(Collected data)

(** [ServeHTTP] from the JSON media type on. *)
Definition serveRouted (spec : option profileSpec) (q : request) : prog ended :=
  let k := rt_kind (q_route q) in
  let credential (q : request) : prog ended :=
    if hasAccessToken (r_RawQuery r)
    then fail (bad_params (unknownParameter accessTokenParam)) q
    else authenticate q (serveAuthenticated spec) in
  match (if String.eqb (r_Method r) MethodPost && isPGOWrite k then mediaTypeFault else None) with
  | Some e => fail e q
  | None =>
      ok ← ready;
      if negb ok then fail errNotReady q
      else if bool_decide (k = kindAuth) then serveAuthInfo q
      else if bool_decide (k = kindOpenAPI) then serveOpenAPI q
      else if isPGO k then
        if negb (c_PGOEnabled cfg) then fail (plain 501 "pgo_disabled") q
        else
          s ← ask Session;
          if s : bool then credential q else fail (refusedBy errPGOUnavailable false) q
      else credential q
  end.

(** [ServeHTTP] up to its deferred function. *)
Definition serveMatched (q : request) : prog ended :=
  match match_path IsDNS1123Label (r_Path r) with
  | None => fail errRouteUnknown q
  | Some (rt, d) =>
      let k := rt_kind rt in
      if bool_decide (k = kindConsole) then serveConsole q
      else if isAuthRoute k then serveAuthRoute d q
      else
        let q := set_audit (on_route rt (r_Method r)) (as_routed rt q) in
        let checked (spec : option profileSpec) : prog ended :=
          if negb (bool_decide (r_Method r ∈ Methods d))
          then fail methodNotAllowed (set_header "Allow" (String.concat ", " (Methods d)) q)
          else serveRouted spec q in
        if bool_decide (k = kindProfile) then
          match lookupProfile (rt_profile rt) with
          | None => fail (plain 404 "profile_unknown") q
          | Some spec => checked (Some spec)
          end
        else checked None
  end.

(** The deferred function of [ServeHTTP]: it counts, writes the record, and
    aborts a request the drain cut. *)
Definition account_cut (e : ended) (k : bool) : prog ended :=
  let abort := k && String.eqb (a_code (q_audit e.1)) codeClientGone in
  let q := if abort then set_audit (coded codeDrainExpired) e.1 else e.1 in
  _ ← ask (RequestMetric (labels q).1 (labels q).2 (a_code (q_audit q)));
  _ ← (if narrated q then ask (Audit (audit_attrs (q_audit q))) else mret tt);
  mret (q, e.2 || abort).
Definition account (e : ended) : prog ended :=
  k ← ask CtxCut;
  account_cut e k.

Definition new_request (id : string) : request :=
  {| q_routed := false; q_route := empty_route kindTargets; q_authRoute := false; q_console := false;
     q_port := no_port; q_audit := no_audit id;
     q_header := {[ "Cache-Control"%string := "no-store"%string; requestIDHeader := id ]} |}.

(** [ServeHTTP]. *)
Definition ServeHTTP : prog ended :=
  id ← RequestID (r_RequestIDs r);
  _ ← (if r_ContentLength r =? 0 then mret tt else ask SetReadDeadline);
  e ← serveMatched (new_request id);
  account e.
End server.

(** ** The order of the steps *)

Section order.
  Variables (deps : Deps) (cfg : config) (r : http_request).
  Variables IsDNS1123Label IsDNS1123Subdomain IsValidPortName : string -> bool.
  Variable ParseMediaType : string -> option string.
  Variable ParseDuration : string -> option Z.
  Variable choose : nat -> nat.

  Abbreviation past := (list (answered call)).

Definition was_ready (h : past) : Prop := At ReadyFunc true ∈ h \/ At HasSynced true ∈ h.

(** The route and the declaration of the request, its method one of those the
    declaration lists. *)
Definition accepted (rt : route) : Prop :=
  exists d, match_path IsDNS1123Label (r_Path r) = Some (rt, d) /\ r_Method r ∈ Methods d.

Definition authenticated (h : past) (realm : Realm) : Prop :=
  exists p, At Authenticate (AuthOK p) ∈ h /\ c_Realms cfg !! p_Realm p = Some realm.

(** The request may act on a Service: its caller has a realm that admits it. *)
Definition admitted (h : past) (rt : route) : Prop :=
  accepted rt /\ exists realm, authenticated h realm /\ realmAllows realm rt (r_Method r) = true.

(** What has to have happened before each call. *)
Definition in_order (h : past) (R : Type) (c : call R) : Prop :=
  match c with
  | Session => was_ready h /\ c_PGOEnabled cfg = true
  | Authenticate =>
      was_ready h /\ hasAccessToken (r_RawQuery r) = false /\
      exists rt, accepted rt /\ (isPGO (rt_kind rt) = true -> At Session true ∈ h)
  | ServeAuth _ =>
      was_ready h /\ d_AuthRoutes deps = true /\ exists rt, accepted rt /\ isAuthRoute (rt_kind rt) = true
  | ServeConsole _ =>
      d_Console deps = true /\ exists rt d, match_path IsDNS1123Label (r_Path r) = Some (rt, d) /\
        rt_kind rt = kindConsole
  | DCatalog ns => exists rt, admitted h rt /\ isListing (rt_kind rt) = true /\ ns = rt_namespace rt
  | DTargets ns svc sel | DExplain ns svc sel =>
      exists rt, admitted h rt /\ ns = rt_namespace rt /\ svc = rt_service rt /\
        allowPort (c_Pprof cfg) {| pp_sel := sel; pp_sent := EmptyString |} = None
  | GateAcquire => exists rt sel targets, admitted h rt /\ rt_kind rt = kindProfile /\
      At (DTargets (rt_namespace rt) (rt_service rt) sel) (inl targets) ∈ h
  | DConfirm t _ =>
      (exists h', h = At (InFlight 1) tt :: At GateAcquire true :: h') /\
      exists rt sel targets, At (DTargets (rt_namespace rt) (rt_service rt) sel) (inl targets) ∈ h /\
        admitted h rt /\ t ∈ targets
  | UpstreamDo _ u =>
      exists h', h = At (ConfirmMetric "ok") tt :: At (DConfirm (up_Target u) (up_Budget u)) None
                     :: At (InFlight 1) tt :: At GateAcquire true :: h'
  | ReadRecordOf id =>
      exists rt realm, accepted rt /\ isCollectionScoped (rt_kind rt) = true /\ id = rt_collection rt /\
        authenticated h realm /\ At Session true ∈ h
  | PGO _ _ =>
      exists rt, At Session true ∈ h /\
        (admitted h rt \/
         exists realm ns svc, accepted rt /\ authenticated h realm /\
           At (ReadRecordOf (rt_collection rt)) (Ok (ns, svc)) ∈ h /\
           realmAllows realm (scoped rt ns svc) (r_Method r) = true)
  | _ => True
  end.

(** *** The steps keep to it *)

Abbreviation keeps p h := (pre in_order p h (fun _ _ => True)).

Lemma authenticated_more (h : past) (e : answered call) (realm : Realm) :
  authenticated h realm -> authenticated (e :: h) realm.
Proof. intros (p & Hp & Hr). exists p. split; [by right|done]. Qed.

Lemma admitted_more (h : past) (e : answered call) (rt : route) : admitted h rt -> admitted (e :: h) rt.
Proof. intros (Ha & realm & Hr & Hm). split; [done|]. exists realm. split; [by apply authenticated_more|done]. Qed.

Lemma was_ready_more (h : past) (e : answered call) : was_ready h -> was_ready (e :: h).
Proof. intros [?|?]; [left|right]; by right. Qed.

Lemma writeError_keeps e q h : keeps (writeError e q) h.
Proof. done. Qed.

Lemma fail_keeps e q h : keeps (fail e q) h.
Proof.
  split; [done|]. intros [|]; [done|]. split; [done|]. intros [|]; [split; [done|]; intros [|]|];
    by (destruct (rf_bodyDeadline e) + idtac).
Qed.

Lemma answerOK_keeps b q h : keeps (answerOK b q) h.
Proof. done. Qed.

Lemma handle_keeps f q h rt realm ns svc :
  At Session true ∈ h ->
  admitted h rt \/ (accepted rt /\ authenticated h realm /\
    At (ReadRecordOf (rt_collection rt)) (Ok (ns, svc)) ∈ h /\
    realmAllows realm (scoped rt ns svc) (r_Method r) = true) ->
  keeps (handle f q) h.
Proof.
  intros Hs Ha. unfold handle. apply pre_ask.
  - exists rt. split; [done|]. destruct Ha as [Ha|Ha]; [by left|right; by exists realm, ns, svc].
  - intros [status code|e b|status|status]; [done|apply fail_keeps|by destruct f|done].
Qed.

Lemma listing_keeps p realm q h :
  admitted h (q_route q) -> isListing (rt_kind (q_route q)) = true -> keeps (serveListing cfg r p realm q) h.
Proof.
  intros Ha Hl. unfold serveListing, refuse_query. destruct (has_query r); [apply fail_keeps|].
  assert (forall view, keeps (listed realm q view) h) as Hlist.
  { intros view. unfold listed. apply pre_ask; [by exists (q_route q)|].
    intros [refs|]; [apply answerOK_keeps|apply fail_keeps]. }
  destruct (rt_kind (q_route q)); first [apply Hlist|apply fail_keeps|apply answerOK_keeps].
Qed.

Lemma pgo_service_keeps q h :
  admitted h (q_route q) -> At Session true ∈ h -> keeps (servePGOService r q) h.
Proof.
  intros Ha Hs. unfold servePGOService, refuse_query.
  assert (forall f, keeps (handle f q) h) as Hh.
  { intros f. apply (handle_keeps f q h (q_route q) (Build_Realm [] [] [] (Build_RealmPGO false false false)) "" "");
      [done|by left]. }
  repeat case_match; first [apply Hh|apply fail_keeps].
Qed.

Lemma pgo_collection_keeps realm q h :
  accepted (q_route q) -> isCollectionScoped (rt_kind (q_route q)) = true -> authenticated h realm ->
  At Session true ∈ h -> keeps (servePGOCollection r ParseDuration realm q) h.
Proof.
  intros Hacc Hk Ha Hs. unfold servePGOCollection, refuse_query.
  assert (forall wait q', q_route q' = q_route q ->
    keeps (s ← ask (ReadRecordOf (rt_collection (q_route q'))); answerCollection r realm wait q' s) h) as Hread.
  { intros wait q' Hq. rewrite Hq. apply pre_ask; [by exists (q_route q), realm|]. unfold answerCollection.
    intros [[ns svc]|[]]; try apply fail_keeps. cbv zeta.
    change (q_route (set_audit (on_service ns svc) q')) with (q_route q'). rewrite Hq.
    destruct (realmAllows realm (scoped (q_route q) ns svc) (r_Method r)) eqn:Hr; [|apply fail_keeps]. cbn [negb].
    assert (forall f q'', keeps (handle f q'') (At (ReadRecordOf (rt_collection (q_route q))) (Ok (ns, svc)) :: h))
      as Hh.
    { intros f q''. apply (handle_keeps f q'' _ (q_route q) realm ns svc); [by right|right].
      split; [done|]. split; [by apply authenticated_more|]. split; [by left|done]. }
    destruct (rt_kind (q_route q)); first [apply Hh|apply fail_keeps]. }
  destruct (bool_decide _).
  - destruct (parseWait ParseDuration (r_RawQuery r)) as [wait|e]; [|apply fail_keeps].
    cbv zeta. apply (Hread wait (if 0 <? wait then _ else _)). by destruct (0 <? wait).
  - destruct (has_query r); [apply fail_keeps|]. by apply Hread.
Qed.

Lemma targets_keeps params q h :
  admitted h (q_route q) -> allowPort (c_Pprof cfg) (q_port q) = None -> keeps (serveTargets params q) h.
Proof.
  intros Ha Hp. unfold serveTargets. destruct (tp_explain params); apply pre_ask;
    try (exists (q_route q); by repeat split; try apply Ha).
  - intros [x|e]; [|apply fail_keeps]. by destruct (filterTargets (ex_Targets x) params).
  - intros [x|e]; [apply answerOK_keeps|apply fail_keeps].
Qed.

Lemma selectTarget_in (targets : list Target) params t :
  selectTarget targets params choose = inl t -> t ∈ targets.
Proof.
  unfold selectTarget. set (rem := if String.eqb (pr_version params) EmptyString then targets else _).
  assert (forall x, x ∈ rem -> x ∈ targets) as Hr.
  { intros x. unfold rem. destruct (String.eqb _ _); [done|]. by intros [_ ?]%list_elem_of_filter. }
  clearbody rem. destruct (negb _).
  - destruct (List.find _ rem) as [x|] eqn:E; [|done]. intros [= <-]. apply Hr.
    apply find_some in E as [E _]. by apply list_elem_of_In.
  - destruct rem as [|x rem]; [done|]. intros Heq. apply Hr.
    assert (t = nth (choose (length (x :: rem))) (x :: rem) x) as -> by congruence.
    destruct (nth_in_or_default (choose (length (x :: rem))) (x :: rem) x) as [?|Hd].
    + by apply list_elem_of_In.
    + rewrite Hd. by left.
Qed.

→ Task details
Provide the count of lines above containing "EmptyString", without any added words.

→ Written answer
2